Why Clicking a Bad Link Is Not a Character Failure

When someone on your team clicks a bad link, the instinct is to blame the person. That instinct is understandable. It is also the wrong place to put your energy.

Phishing attacks are not designed to fool careless people. They are designed to fool careful ones.

The firm manager who opened what looked like a DocuSign request tied to an active closing was not distracted or reckless. She had ten years of experience. The email looked exactly like the workflow she had processed dozens of times. She was moving, the deal was moving, and the email fit perfectly into the moment.

The link took her to a credential harvesting page. The firm did not find out until a client account was accessed without authorization three days later.
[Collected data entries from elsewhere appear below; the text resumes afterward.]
Lemma wf_holds n : wf n → ∃ k v, holds n k v.
Proof.
  induction 1 as [K v fl|K c fl HK Hn Hb Hc (k & v & IH)|cs fl Hl H1 IH H2 (i & j & a & b & Hij & Ha & Hb & Hna & _)|h n E Hs Hn (k & v & IH)].
  - exists (K ++ []), v. constructor. constructor.
  - exists (K ++ k), v. by constructor.
  - pose proof (lookup_lt_Some _ _ _ Hb) as Hj. destruct (IH i a Ha ltac:(lia) Hna) as (k & v & Hh).
    exists (z2b (Z.of_nat i) :: k), v. econstructor; [|exact Hh]. unfold child.
    rewrite b2z_z2b, Z.mod_small, Nat2Z.id by lia. done.
  - exists k, v. by econstructor.
Qed.

Lemma fits_holds b c : fits b c → ∃ k v, holds c k v.
Proof. intros [(_ & v & _ & ->)|[_ Hw]]; [exists [], v; constructor|by apply wf_holds]. Qed.

(** A branch holds keys that differ at once. *)
Lemma full_two cs fl :
  wf (fullNode cs fl) → ∃ b b' k k' v v', b ≠ b' ∧ holds (fullNode cs fl) (b :: k) v ∧ holds (fullNode cs fl) (b' :: k') v'.
Proof.
  intros Hw. pose proof (proj1 (wf_slots cs fl) Hw) as [_ (i & j & x & y & Hij & Hx & Hy & Hnx & Hny)].
  destruct (wf_full_at cs fl i x Hw Hx Hnx) as (Hi & Hf & Hc). destruct (wf_full_at cs fl j y Hw Hy Hny) as (Hj & Hf' & Hc').
  destruct (fits_holds _ _ Hf) as (k & v & Hh). destruct (fits_holds _ _ Hf') as (k' & v' & Hh').
  exists (z2b (Z.of_nat i)), (z2b (Z.of_nat j)), k, k', v, v'. split_and!; [|by econstructor|by econstructor].
  intros E%(f_equal b2z). rewrite !b2z_z2b, !Z.mod_small in E by lia. lia.
Qed.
That is not a story about a person who failed. It is a story about a firm that was missing the layers that should have caught it before it ever reached her inbox.

Why This Keeps Happening

Modern phishing attacks are engineered with a level of precision that most people do not realize. Attackers study the tools your firm uses, the vendors you work with, and the workflows that are common in your practice area. They replicate logos, sender names, subject line formats, and even specific transaction language.

A convincing phishing email does not feel suspicious because it is not supposed to. The goal is for it to feel like the twentieth normal email in a busy morning. Clicking is not negligence. It is the intended outcome of a very deliberate process.

So when a click happens, and it will happen at some point in every firm, the question is not who clicked. The question is: what was in place to contain it?

Training Matters, but It Is Not a Strategy

Security awareness training is worth doing. Helping your team recognize red flags, slow down on unexpected requests, and verify before they click is genuinely useful.

What training cannot do is carry the full weight of your firm’s protection.

If the only thing standing between a phishing email and a compromised account is whether one person has a good day, that is not a security posture. That is a hope.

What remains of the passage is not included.